Gordon v Legister [2014] EWHC 2041 (Ch)

WTLR Issue: December 2014 #145

ARLENE WRIGHT-GORDON

V

IVAN HENRY LEGISTER

Analysis

The claimant (Arlene) applied for reasonable financial provision from the estate of Alonzo Legister (the deceased) as someone maintained by the deceased immediately before his death under s1(1)(e) of the Inheritance (Provision for Family and Dependants) 1975 (the 1975 Act). The claim was contested by the defendant, who was the administrator of the estate and one of the residuary beneficiaries on Alonzo’s intestacy. It was Arlene’s case that she was cohabiting with the deceased prior to his death. However, it was accepted that even on her case she was not doing so during the whole of the two year period ending with his death.

The estate consisted mainly of a property (‘the property’) said to be worth between £275,000 and £280,000.

The deceased had six siblings at the time of his death: the defendant, who lived with the deceased and five others who lived abroad. One of these had died by the time of the hearing. The residuary beneficiaries’ circumstances were not said to be in issue with regard to the claim. Arlene was 41 at the hearing. She had come to England from Jamaica in 2002 and worked as a carer. Her caring qualifications had, on her evidence, been partially funded by the deceased. Her case was that she and the deceased lived as man and wife at the property between 2004 and about 2007. In 2008 she married a Mr Gordon but that relationship floundered and she returned to the property, resuming her relationship with the deceased in Autumn 2010. Her relationship was said to continue until the death of the deceased in 2012. She was not divorced from Mr Gordon but claimed not to get any support from him. While that relationship had subsisted she and Mr Gordon had cohabited at a property owned by his mother. Following the deceased’s death she had gone to Jamaica for his burial and then returned to live in the property. The defendant had obtained possession against her on 30 April 2012.

Arlene was now living in a rented flat in Brockley. Her income was said to be approximately £1,000 per month. £550 of her income went on rent; £200 she remitted to Jamaica for the support of her two children. The master found that her income was very fully committed. Arlene also had a costs liability of £5,000 in respect of the possession proceedings, which she was discharging at £30 per week. Her current litigation was privately funded with a costs budget of £29,000 and Arlene had already paid £4,000 on account of such costs.

The defendant submitted that there never had been an intimate relationship between Arlene and the deceased; that she occupied the property as a lodger at all times. It was common ground no rent was paid and also that Arlene did various cooking and cleaning. The defendant submitted that Arlene paid for her accommodation by such cooking and cleaning. He submitted that the deceased, he, and Arlene shared various utility bills and the deceased paid the mortgage. His evidence was that when Arlene married Mr Gordon she did not move out and things went on as before. His written evidence had differed on this point. The defendant was adamant that Arlene and the deceased did not share a bedroom.

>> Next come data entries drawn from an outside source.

(** X12: An instruction that has not as many operands as its mnemonic
    declares (a zero-operand mnemonic with an operand, a one-operand
    mnemonic without one or with two) is rejected at its line with the
    count the mnemonic needs, whatever else the statement holds and
    whatever follows it. *)
Theorem wrong_arity_is_rejected (s : srcLine) (rest : list srcLine) :
  isValidDataDirective (mnemonic s) = false ->
  operandCount s <> numOps (mnemonicAt (mnemonic s)) ->
  validateOps (s :: rest)
  = Err (WrongOperandArity (lineNum s + 1) (mnemonic s)
           (numOps (mnemonicAt (mnemonic s)))).
Proof.
  unfold operandCount. intros Hd Hc. cbn [validateOps]. unfold validateOp.
  rewrite Hd. cbn [negb].
  destruct (numOps_cases (mnemonic s)) as [E|[E|E]]; rewrite E in *;
    cbn [Z.eqb Pos.eqb andb];
    destruct (nonEmpty (op1 s)) eqn:E1, (nonEmpty (op2 s)) eqn:E2;
    cbn [negb orb andb bind]; try reflexivity; try lia.
Qed.

Lemma wrong_arity_is_rejected_witness :
  isValidDataDirective (mnemonic (withOp1 noLine "1")) = false
  /\ operandCount (withOp1 noLine "1") <> numOps (mnemonicAt (mnemonic (withOp1 noLine "1")))
  /\ validateOps [withOp1 noLine "1"] = Err (WrongOperandArity 2 "NO" 0).
Proof.
  assert (H : operandCount (withOp1 noLine "1")
              <> numOps (mnemonicAt (mnemonic (withOp1 noLine "1"))))
    by (vm_compute; discriminate).
  split; [reflexivity|]. split; [exact H|].
  exact (wrong_arity_is_rejected (withOp1 noLine "1") [] eq_refl H).
Defined.

(** ** Data directives *)

Lemma expandDataNullRepeats_copies_witness :
  isValidDataDirective (mnemonic (dataLine 0 "$16" "(3)")) = true
  /\ data (dataLine 0 "$16" "(3)") = "(" +:+ "3" +:+ ")"
  /\ Atoi "3" = Some 3
  /\ 1 <= 3
  /\ defaultConsts initialWorld !! "[NULL]"%string = Some "0000"%string
  /\ expandDataNullRepeats (defaultConsts initialWorld) [dataLine 0 "$16" "(3)"]
     = Ok [dataLine 0 "$16" "0000,0000,0000"].
Proof.
  assert (H : 1 <= 3) by lia.
  split; [reflexivity|]. split; [reflexivity|]. split; [reflexivity|].
  split; [exact H|]. split; [reflexivity|].
  exact (proj1 (expandDataNullRepeats_copies (defaultConsts initialWorld)
                  (dataLine 0 "$16" "(3)") "3" 3 eq_refl eq_refl eq_refl H eq_refl)).
Defined.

The master noted that it was important to bear in mind that this was a case founded on dependency rather than cohabitation. However, this did not mean that cohabitation was unimportant. Several authorities recognised that dependency required an assumption of responsibility by the deceased. Cohabitation may well be material to the court in determining whether and to what extent responsibility has been assumed. As a result, cohabitation or lack of it is also relevant to whether reasonable provision has been made and if not, should be made for a dependant. Such a relationship will also have a bearing on the moral obligation if any owed to the applicant under s3(4) of the 1975 Act.

The master further noted the exhaustive definition of maintenance under s1(3) of the 1975 Act and noted that the court would look at the applicant’s needs as at death but would consider any settled arrangements subsisting in respect of those needs, ignoring any temporary disruption owing to terminal ill health. The master also noted that such maintenance had to be provided otherwise than for full valuable consideration.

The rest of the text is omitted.